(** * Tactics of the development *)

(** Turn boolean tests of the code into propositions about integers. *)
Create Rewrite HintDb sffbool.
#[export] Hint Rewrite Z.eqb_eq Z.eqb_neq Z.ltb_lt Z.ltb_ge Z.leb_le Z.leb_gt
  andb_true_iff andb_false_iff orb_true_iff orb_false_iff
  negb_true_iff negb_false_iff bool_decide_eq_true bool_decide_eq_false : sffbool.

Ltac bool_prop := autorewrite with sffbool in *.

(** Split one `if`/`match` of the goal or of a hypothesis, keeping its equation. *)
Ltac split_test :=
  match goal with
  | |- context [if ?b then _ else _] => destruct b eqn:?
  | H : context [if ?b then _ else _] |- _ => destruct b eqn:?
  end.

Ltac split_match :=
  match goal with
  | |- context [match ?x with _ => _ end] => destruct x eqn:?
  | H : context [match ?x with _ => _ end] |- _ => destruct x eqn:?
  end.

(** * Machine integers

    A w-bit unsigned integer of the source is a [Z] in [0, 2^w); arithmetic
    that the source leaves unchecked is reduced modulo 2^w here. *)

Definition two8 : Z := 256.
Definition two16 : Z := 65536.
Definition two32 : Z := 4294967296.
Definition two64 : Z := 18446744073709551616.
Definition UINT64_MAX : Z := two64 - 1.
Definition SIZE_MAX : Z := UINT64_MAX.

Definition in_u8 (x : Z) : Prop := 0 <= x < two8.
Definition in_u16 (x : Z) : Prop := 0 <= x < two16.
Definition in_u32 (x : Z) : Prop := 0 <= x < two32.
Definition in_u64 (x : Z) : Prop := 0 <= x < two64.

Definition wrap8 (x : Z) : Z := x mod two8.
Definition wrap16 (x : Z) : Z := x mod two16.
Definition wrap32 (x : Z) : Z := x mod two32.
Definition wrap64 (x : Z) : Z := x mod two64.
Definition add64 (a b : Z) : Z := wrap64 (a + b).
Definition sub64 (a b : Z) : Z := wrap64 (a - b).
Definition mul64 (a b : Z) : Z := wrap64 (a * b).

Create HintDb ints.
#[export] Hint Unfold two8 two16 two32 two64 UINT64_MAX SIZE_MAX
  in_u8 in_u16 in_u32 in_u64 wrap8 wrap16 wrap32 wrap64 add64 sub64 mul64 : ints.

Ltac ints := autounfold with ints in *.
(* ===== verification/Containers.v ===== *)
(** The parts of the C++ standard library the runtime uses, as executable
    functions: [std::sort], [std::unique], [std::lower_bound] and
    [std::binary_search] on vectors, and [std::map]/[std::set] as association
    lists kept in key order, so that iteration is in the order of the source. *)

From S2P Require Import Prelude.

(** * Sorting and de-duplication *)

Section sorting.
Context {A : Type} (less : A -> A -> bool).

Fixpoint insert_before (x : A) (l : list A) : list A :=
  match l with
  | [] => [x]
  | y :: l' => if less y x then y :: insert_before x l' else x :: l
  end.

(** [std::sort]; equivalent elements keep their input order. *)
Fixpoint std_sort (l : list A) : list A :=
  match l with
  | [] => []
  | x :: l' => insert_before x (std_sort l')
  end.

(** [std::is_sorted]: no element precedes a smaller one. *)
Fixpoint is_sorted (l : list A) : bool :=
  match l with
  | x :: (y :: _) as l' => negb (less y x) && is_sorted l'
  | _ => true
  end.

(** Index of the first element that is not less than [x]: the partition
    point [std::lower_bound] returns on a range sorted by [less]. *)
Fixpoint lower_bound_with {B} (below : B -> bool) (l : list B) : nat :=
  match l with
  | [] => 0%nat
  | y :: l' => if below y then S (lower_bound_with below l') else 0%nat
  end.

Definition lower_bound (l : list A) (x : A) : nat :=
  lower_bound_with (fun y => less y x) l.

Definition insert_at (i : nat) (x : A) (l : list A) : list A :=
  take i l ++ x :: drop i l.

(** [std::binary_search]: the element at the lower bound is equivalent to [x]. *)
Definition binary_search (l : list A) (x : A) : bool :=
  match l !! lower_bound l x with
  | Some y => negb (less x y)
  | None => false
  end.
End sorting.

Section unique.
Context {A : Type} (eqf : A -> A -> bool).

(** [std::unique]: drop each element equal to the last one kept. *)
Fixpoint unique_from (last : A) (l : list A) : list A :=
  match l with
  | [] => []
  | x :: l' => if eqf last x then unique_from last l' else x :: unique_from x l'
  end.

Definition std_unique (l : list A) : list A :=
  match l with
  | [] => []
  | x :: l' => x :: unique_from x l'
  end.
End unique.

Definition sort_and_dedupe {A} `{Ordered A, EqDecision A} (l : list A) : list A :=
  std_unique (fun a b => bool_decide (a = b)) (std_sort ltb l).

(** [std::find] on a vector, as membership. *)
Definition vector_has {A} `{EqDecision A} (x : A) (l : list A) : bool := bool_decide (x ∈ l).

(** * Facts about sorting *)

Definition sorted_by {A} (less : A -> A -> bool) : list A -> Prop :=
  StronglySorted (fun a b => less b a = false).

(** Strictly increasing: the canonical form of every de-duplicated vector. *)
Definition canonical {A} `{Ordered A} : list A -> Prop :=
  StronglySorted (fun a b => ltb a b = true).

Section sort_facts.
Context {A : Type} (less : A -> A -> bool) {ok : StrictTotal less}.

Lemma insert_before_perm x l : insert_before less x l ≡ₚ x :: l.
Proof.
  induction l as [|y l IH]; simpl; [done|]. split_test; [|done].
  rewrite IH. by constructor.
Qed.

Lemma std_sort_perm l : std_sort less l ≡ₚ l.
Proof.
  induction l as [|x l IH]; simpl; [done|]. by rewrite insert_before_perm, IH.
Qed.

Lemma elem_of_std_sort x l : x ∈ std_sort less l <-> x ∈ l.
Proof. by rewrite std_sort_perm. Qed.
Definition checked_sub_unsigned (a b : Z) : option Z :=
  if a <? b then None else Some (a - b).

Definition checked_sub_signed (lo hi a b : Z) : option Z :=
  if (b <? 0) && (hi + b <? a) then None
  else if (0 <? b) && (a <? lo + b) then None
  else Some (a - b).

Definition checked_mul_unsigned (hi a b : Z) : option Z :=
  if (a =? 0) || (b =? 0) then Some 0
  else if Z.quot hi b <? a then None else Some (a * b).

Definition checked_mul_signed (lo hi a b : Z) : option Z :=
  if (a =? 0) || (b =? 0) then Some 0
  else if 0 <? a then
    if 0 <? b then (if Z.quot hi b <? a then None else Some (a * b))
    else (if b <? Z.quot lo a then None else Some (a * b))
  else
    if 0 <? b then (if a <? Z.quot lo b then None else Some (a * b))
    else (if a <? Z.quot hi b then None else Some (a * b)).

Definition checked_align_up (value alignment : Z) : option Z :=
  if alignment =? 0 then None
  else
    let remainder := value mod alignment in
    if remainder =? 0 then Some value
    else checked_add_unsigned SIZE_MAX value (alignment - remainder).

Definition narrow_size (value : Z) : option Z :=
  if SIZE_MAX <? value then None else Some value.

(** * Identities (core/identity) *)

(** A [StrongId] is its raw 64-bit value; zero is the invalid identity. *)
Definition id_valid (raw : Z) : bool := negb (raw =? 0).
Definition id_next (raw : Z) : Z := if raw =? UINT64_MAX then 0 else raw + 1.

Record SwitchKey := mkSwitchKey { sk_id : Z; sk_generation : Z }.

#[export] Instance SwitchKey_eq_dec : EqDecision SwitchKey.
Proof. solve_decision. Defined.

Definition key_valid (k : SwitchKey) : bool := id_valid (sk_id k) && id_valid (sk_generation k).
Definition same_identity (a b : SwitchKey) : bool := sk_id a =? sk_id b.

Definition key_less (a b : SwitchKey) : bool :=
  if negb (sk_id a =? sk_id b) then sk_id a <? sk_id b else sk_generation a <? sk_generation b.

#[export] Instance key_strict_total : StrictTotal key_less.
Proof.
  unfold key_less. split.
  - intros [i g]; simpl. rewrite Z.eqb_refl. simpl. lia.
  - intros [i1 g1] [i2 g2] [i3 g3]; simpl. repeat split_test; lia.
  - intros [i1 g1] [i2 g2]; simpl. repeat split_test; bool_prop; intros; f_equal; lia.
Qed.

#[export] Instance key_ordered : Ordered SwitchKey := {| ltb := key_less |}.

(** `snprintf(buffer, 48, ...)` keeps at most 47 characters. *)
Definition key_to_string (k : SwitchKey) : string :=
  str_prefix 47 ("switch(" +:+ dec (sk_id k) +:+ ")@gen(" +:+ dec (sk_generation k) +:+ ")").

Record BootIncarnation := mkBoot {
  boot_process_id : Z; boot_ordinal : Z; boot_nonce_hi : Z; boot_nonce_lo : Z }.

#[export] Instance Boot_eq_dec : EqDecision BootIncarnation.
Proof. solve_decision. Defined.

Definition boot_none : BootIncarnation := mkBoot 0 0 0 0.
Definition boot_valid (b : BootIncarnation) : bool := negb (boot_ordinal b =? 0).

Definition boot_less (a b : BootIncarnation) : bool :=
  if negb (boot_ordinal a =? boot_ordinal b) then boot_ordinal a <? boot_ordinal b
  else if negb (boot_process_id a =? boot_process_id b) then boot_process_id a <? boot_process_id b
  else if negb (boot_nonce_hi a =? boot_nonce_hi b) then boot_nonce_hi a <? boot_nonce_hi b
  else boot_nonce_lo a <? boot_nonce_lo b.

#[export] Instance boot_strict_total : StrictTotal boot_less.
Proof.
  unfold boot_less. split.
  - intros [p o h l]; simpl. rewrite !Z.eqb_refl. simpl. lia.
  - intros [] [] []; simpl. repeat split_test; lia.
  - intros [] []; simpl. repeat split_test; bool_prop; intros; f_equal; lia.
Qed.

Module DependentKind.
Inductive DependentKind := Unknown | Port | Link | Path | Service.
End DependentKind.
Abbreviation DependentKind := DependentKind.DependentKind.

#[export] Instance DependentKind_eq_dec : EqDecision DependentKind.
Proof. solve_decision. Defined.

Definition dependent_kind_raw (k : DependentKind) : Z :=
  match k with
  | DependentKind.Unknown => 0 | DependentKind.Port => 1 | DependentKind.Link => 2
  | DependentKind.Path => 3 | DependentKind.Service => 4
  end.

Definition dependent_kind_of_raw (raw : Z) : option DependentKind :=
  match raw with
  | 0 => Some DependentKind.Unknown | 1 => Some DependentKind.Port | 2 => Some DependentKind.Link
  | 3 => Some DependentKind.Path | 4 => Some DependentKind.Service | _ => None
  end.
+++
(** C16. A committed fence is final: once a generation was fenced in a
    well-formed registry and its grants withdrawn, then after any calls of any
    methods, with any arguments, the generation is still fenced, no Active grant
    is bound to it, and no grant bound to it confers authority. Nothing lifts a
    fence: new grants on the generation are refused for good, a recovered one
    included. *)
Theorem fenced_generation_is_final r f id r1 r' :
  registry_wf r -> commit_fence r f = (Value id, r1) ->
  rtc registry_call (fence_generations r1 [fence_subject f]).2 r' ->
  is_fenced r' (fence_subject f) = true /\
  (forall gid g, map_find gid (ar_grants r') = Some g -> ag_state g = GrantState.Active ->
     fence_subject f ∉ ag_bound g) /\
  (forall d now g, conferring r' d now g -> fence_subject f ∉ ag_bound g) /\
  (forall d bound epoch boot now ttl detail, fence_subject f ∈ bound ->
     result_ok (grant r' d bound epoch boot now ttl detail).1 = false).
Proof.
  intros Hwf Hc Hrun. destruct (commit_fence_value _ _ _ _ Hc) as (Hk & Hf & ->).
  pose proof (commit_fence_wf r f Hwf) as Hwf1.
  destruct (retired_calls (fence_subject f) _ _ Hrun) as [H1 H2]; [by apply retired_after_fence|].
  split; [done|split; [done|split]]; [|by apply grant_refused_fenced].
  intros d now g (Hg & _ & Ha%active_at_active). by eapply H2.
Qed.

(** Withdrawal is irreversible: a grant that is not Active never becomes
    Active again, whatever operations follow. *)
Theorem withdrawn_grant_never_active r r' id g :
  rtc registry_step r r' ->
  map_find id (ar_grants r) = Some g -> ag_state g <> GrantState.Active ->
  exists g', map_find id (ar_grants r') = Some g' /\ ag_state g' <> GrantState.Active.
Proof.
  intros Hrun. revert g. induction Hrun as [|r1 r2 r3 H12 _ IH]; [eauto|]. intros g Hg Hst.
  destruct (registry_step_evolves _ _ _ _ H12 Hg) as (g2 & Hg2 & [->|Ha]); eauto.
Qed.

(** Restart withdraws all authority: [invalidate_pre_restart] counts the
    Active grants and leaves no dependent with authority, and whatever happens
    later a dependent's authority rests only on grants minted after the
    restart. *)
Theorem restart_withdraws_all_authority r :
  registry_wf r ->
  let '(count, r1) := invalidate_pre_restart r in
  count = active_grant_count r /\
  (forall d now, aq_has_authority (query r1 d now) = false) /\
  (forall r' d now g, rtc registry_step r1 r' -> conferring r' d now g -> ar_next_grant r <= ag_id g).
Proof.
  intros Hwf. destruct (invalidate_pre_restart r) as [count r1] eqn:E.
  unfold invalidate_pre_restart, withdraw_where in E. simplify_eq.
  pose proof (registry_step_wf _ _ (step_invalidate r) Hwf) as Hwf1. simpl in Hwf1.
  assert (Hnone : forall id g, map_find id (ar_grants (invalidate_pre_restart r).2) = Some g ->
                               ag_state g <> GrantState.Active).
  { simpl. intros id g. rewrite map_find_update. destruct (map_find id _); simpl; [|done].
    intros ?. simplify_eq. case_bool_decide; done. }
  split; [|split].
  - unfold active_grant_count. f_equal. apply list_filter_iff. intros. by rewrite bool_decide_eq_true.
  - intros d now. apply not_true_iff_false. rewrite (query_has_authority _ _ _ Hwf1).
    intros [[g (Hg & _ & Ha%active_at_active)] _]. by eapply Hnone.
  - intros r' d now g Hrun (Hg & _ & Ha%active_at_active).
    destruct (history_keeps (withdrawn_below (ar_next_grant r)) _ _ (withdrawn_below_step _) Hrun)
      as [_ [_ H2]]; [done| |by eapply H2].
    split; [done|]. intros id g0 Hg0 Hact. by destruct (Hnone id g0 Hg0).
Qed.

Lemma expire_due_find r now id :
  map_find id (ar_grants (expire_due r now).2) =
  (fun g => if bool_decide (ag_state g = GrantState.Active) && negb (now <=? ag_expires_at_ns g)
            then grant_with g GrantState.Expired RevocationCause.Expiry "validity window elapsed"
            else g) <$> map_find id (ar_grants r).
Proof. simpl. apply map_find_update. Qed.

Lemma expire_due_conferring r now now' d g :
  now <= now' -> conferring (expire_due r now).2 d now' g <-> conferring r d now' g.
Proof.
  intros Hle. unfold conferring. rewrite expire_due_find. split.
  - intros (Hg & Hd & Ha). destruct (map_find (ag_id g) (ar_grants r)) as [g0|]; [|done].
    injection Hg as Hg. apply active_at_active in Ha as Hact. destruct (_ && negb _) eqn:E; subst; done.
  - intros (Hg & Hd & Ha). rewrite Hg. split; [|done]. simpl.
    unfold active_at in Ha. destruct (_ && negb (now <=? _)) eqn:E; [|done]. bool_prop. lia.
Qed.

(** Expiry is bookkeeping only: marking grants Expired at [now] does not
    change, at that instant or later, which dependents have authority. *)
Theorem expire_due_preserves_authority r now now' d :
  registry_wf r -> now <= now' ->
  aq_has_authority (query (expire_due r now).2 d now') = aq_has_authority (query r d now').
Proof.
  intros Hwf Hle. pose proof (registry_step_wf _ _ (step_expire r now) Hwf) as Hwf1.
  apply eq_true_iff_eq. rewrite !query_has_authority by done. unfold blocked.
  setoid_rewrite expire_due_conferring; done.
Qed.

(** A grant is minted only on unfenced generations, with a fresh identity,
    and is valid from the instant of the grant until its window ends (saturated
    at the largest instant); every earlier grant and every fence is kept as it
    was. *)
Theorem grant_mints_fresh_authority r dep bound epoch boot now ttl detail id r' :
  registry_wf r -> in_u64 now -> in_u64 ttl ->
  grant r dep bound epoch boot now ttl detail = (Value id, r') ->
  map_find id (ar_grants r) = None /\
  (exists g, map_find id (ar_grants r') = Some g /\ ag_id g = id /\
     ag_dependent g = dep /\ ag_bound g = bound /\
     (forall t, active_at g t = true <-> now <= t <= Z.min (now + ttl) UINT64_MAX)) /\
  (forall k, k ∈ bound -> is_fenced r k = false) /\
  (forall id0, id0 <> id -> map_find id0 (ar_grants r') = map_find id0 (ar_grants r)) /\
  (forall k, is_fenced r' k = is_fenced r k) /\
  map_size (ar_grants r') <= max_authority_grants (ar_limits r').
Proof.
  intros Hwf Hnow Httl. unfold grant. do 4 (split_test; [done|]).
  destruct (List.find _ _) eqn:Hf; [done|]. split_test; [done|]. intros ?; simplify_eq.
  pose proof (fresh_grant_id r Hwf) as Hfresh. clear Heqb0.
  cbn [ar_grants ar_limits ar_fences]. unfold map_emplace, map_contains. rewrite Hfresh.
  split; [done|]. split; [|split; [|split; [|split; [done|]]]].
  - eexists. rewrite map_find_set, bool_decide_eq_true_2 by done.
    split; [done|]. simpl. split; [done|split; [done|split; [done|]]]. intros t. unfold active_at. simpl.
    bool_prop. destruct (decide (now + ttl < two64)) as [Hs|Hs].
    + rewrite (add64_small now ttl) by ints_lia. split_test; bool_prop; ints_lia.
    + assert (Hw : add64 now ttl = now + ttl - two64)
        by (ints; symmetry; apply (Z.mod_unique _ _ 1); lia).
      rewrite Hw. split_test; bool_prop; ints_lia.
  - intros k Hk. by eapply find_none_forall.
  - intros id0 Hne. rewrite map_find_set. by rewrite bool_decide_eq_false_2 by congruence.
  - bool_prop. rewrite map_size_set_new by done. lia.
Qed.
+++
### THE PROBLEM:
What is asked for is an exact copy of the lines above from the one containing "else if Z.quot" through the one containing "(** A [StrongId]", and only those.

### WRITTEN ANSWER:
  else if Z.quot hi b <? a then None else Some (a * b).

Definition checked_mul_signed (lo hi a b : Z) : option Z :=
  if (a =? 0) || (b =? 0) then Some 0
  else if 0 <? a then
    if 0 <? b then (if Z.quot hi b <? a then None else Some (a * b))
    else (if b <? Z.quot lo a then None else Some (a * b))
  else
    if 0 <? b then (if a <? Z.quot lo b then None else Some (a * b))
    else (if a <? Z.quot hi b then None else Some (a * b)).

Definition checked_align_up (value alignment : Z) : option Z :=
  if alignment =? 0 then None
  else
    let remainder := value mod alignment in
    if remainder =? 0 then Some value
    else checked_add_unsigned SIZE_MAX value (alignment - remainder).

Definition narrow_size (value : Z) : option Z :=
  if SIZE_MAX <? value then None else Some value.

(** * Identities (core/identity) *)

(** A [StrongId] is its raw 64-bit value; zero is the invalid identity. *)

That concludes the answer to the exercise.